Calculating Probability

How to calculate Probability?

\(Probability = \frac{No.\,of\,ways\,an\,event\,can\,happen}{Total\,number\,of\,outcomes}\)
In our case, lets calculate the probability of flipping a coin and throwing a head.
Total number of outcomes are 2 - {Head, Tail}. No. of ways, our event can occur - 1 - {Head}.
So the probability is - \(\frac{1}{2} = 0.5\)

Can probability be more than 1 or less than 0?

No. Probability always lies between 0 and 1.

When is the probability 0?

When the event cannot occur. Eg- Probability of throwing a 7 on a dice.

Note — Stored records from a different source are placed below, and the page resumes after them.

(** What holds of every state in which the method may end. *)
Lemma upto_always {A} (m : M S E A) s (I : S → Prop) :
  upto m s (λ _, I) (λ _, I) I → I (m s).1.
Proof. unfold upto. by destruct (m s) as [s' [a|e|[]]]. Qed.

End upto.

(** ** Methods that follow another one *)

Class Erasure (S S' : Type) := erase : S → S'.
Class History (S H : Type) := hist : S → list H.

Section cut.
Context {S S' H : Type} `{!Erasure S S', !History S' H}.

Definition dropped_within {E A} (b : M S' E A) (s s' : S) : Prop :=
  hist (erase s) `prefix_of` hist (erase s') ∧ hist (erase s') `prefix_of` hist (b (erase s)).1.

Class Cut {E A} (m : M S E A) (b : M S' E A) : Prop := {
  cut_grows t : hist t `prefix_of` hist (b t).1;
  cut_run s :
    match m s with
    | (s', Fault Dropped) => dropped_within b s s'
    | (s', o) => b (erase s) = (erase s', o)
    end;
}.

(** The same for methods whose values correspond by [V]. *)
Definition same_outcome {E A A'} (V : A → A' → Prop) (o : outcome E A) (o' : outcome E A') : Prop :=
  match o, o' with
  | Ok a, Ok a' => V a a'
  | Err e, Err e' => e = e'
  | Fault f, Fault f' => f = f'
  | _, _ => False
  end.

Record CutR {E A A'} (V : A → A' → Prop) (m : M S E A) (b : M S' E A') : Prop := {
  cutR_grows t : hist t `prefix_of` hist (b t).1;
  cutR_run s :
    match m s with
    | (s', Fault Dropped) => dropped_within b s s'
    | (s', o) => (b (erase s)).1 = erase s' ∧ same_outcome V o (b (erase s)).2
    end;
}.

Lemma cut_rel {E A} (m : M S E A) b : Cut m b ↔ CutR eq m b.
Proof.
  split; intros [Hg Hr]; (split; [done|]; intros s; specialize (Hr s); unfold same_outcome in *;
    destruct (m s) as [s' [a|e|[]]]; try done; destruct (b (erase s)) as [t [a'|e'|f']]; naive_solver).
Qed.

Lemma cutR_ext {E A A'} (V : A → A' → Prop) (m : M S E A) (b b' : M S' E A') :
  (∀ t, b t = b' t) → CutR V m b → CutR V m b'.
Proof.
  intros Heq [Hg Hr]. split; [intros t; rewrite <- Heq; apply Hg|]. intros s. specialize (Hr s).
  unfold dropped_within in *. by rewrite Heq in Hr.
Qed.
Lemma cut_ext {E A} (m : M S E A) (b b' : M S' E A) : (∀ t, b t = b' t) → Cut m b → Cut m b'.
Proof. intros Heq Hm%cut_rel. by eapply cut_rel, cutR_ext. Qed.

Lemma cutR_bind {E A A' B B'} (V : A → A' → Prop) (U : B → B' → Prop) (m : M S E A) b (k : A → M S E B) k' :
  CutR V m b → (∀ a a', V a a' → CutR U (k a) (k' a')) → (∀ a' t, hist t `prefix_of` hist (k' a' t).1) →
  CutR U (m ≫= k) (b ≫= k').
Proof.
  intros [Hg Hr] Hk Hk'. assert (∀ t, hist (b t).1 `prefix_of` hist ((b ≫= k') t).1) as Hbk.
  { intros t. unfold mbind, M_bind. destruct (b t) as [t' [a|e|f]]; [apply Hk'|done..]. }
  split; [intros t; etrans; [apply Hg|apply Hbk]|]. intros s. specialize (Hr s). specialize (Hg (erase s)).
  specialize (Hbk (erase s)). unfold dropped_within in *. unfold mbind at 1, M_bind at 1.
  destruct (m s) as [s1 [a|e|[]]].
  2-4: (destruct Hr as [Hs Ho]; unfold mbind, M_bind; destruct (b (erase s)) as [t [a'|e'|f']]; done).
  2: { destruct Hr as [H1 H2]. split; [done|]. by etrans. }
  destruct Hr as [Hs Ho]. unfold mbind, M_bind in *. destruct (b (erase s)) as [t [a'|e'|f']]; [|done..].
  simpl in Hs, Ho, Hg. subst t. specialize (Hk a a' Ho) as [_ Hk]. specialize (Hk s1).
  destruct (k a s1) as [s2 [a2|e|[]]]; try done. destruct Hk as [H1 H2]. split; [by etrans|done].
Qed.
Record FileAttr_ok (a : FileAttr) : Prop := mkFileAttr_ok {
  fa_mode_ok : is_u32 (FileAttr.mode a);
  fa_nlink_ok : is_u32 (FileAttr.nlink a);
  fa_uid_ok : is_u32 (FileAttr.uid a);
  fa_gid_ok : is_u32 (FileAttr.gid a);
  fa_size_ok : is_u64 (FileAttr.size a);
  fa_used_ok : is_u64 (FileAttr.used a);
  fa_rdev_ok : SpecData_ok (FileAttr.rdev a);
  fa_fsid_ok : is_u64 (FileAttr.fsid a);
  fa_fileid_ok : is_u64 (FileAttr.fileid a);
  fa_atime_ok : NfsTime_ok (FileAttr.atime a);
  fa_mtime_ok : NfsTime_ok (FileAttr.mtime a);
  fa_ctime_ok : NfsTime_ok (FileAttr.ctime a);
}.

Definition wire_FileAttr (a : FileAttr) : list byte :=
  wire_FileType (FileAttr.file_type a) ++ wire_u32 (FileAttr.mode a)
  ++ wire_u32 (FileAttr.nlink a) ++ wire_u32 (FileAttr.uid a) ++ wire_u32 (FileAttr.gid a)
  ++ wire_u64 (FileAttr.size a) ++ wire_u64 (FileAttr.used a) ++ wire_SpecData (FileAttr.rdev a)
  ++ wire_u64 (FileAttr.fsid a) ++ wire_u64 (FileAttr.fileid a)
  ++ wire_NfsTime (FileAttr.atime a) ++ wire_NfsTime (FileAttr.mtime a)
  ++ wire_NfsTime (FileAttr.ctime a).

#[export] Instance FileAttr_decode_from : DecodesFrom FileAttr.decode wire_FileAttr FileAttr_ok.
Proof. intros [] []. unfold FileAttr.decode, wire_FileAttr. reads_solve. Qed.

#[export] Instance dec_safe_FileAttr : DecSafe FileAttr.decode.
Proof. unfold FileAttr.decode. apply _. Qed.
Lemma validate_read_ok requested r :
  read_ok requested r ↔
  validate_read_result_size requested (read_count r) (zlen (read_data r)) (read_eof r) = Ok tt.
Proof.
  unfold read_ok, validate_read_result_size. pose proof (zlen_nonneg (read_data r)).
  destruct (Z.eqb_spec (zlen (read_data r)) (read_count r)); cbn [negb]; [|split; [lia|done]].
  destruct (Z.gtb_spec (read_count r) requested); [split; [lia|done]|].
  destruct (Z.gtb_spec requested 0); cbn [andb]; [|split; [done|lia]].
  destruct (Z.eqb_spec (read_count r) 0); cbn [andb]; [|split; [done|lia]].
  destruct (read_eof r); cbn [negb]; [by split|].
  split; [intros (_ & _ & H'); specialize (H' ltac:(lia) ltac:(lia)); done|done].
Qed.

Lemma read_reply_spec requested r :
  reply_ok (ReadResult_ok requested) (option_ok FileAttr_ok) r →
  replies (read_reply requested) (wire_reply wire_ReadResult (wire_optional wire_FileAttr) r)
    (reply_result "READ" r).
Proof.
  destruct r as [[attrs count eof data]|s f]; cbn [reply_ok wire_reply reply_result];
    [intros (Ha & Hr & Hreq)|intros [??]]; unfold read_reply, wire_ReadResult; [|replies_solve].
  pose proof Hr as (Hc & Hle & _). pose proof (zlen_nonneg data) as Hd. cbn in Hc, Hle.
  unfold MAX_IO_BYTES in Hreq.
  assert (is_u32 count) by (int_unfold; lia).
  assert (opaque_ok MAX_IO_BYTES data) by (apply opaque_ok_small; unfold MAX_IO_BYTES; int_unfold; lia).
  unfold read_opaque_vec. replies_solve. by apply (validate_read_ok _ (mkReadResult attrs count eof data)).
Qed.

When is the probability 1?

When the event certain to occur. Eg- Probability of throwing a number between 1 and 6 on a dice.

More examples

What is the probability of throwing an even number on dice?
Total number of outcomes are 6 - {1,2,3,4,5,6}.
No. of ways, our event can occur - 3 - {2,4,6}.
So the probability is - \(\frac{3}{6} = 0.5\)
What is the probability of throwing an factors of 6 on dice?
Total number of outcomes are 6 - {1,2,3,4,5,6}.
No. of ways, our event can occur - 4 - {1,2,3,6}.
So the probability is - \(\frac{4}{6} = 0.667\)

What is a Sample Space?

A sample space is a collection or a set of possible outcomes of a random experiment. In the above example of throwing a dice, the sample space is - {1,2,3,4,5,6} which are all the possible outcomes of the event.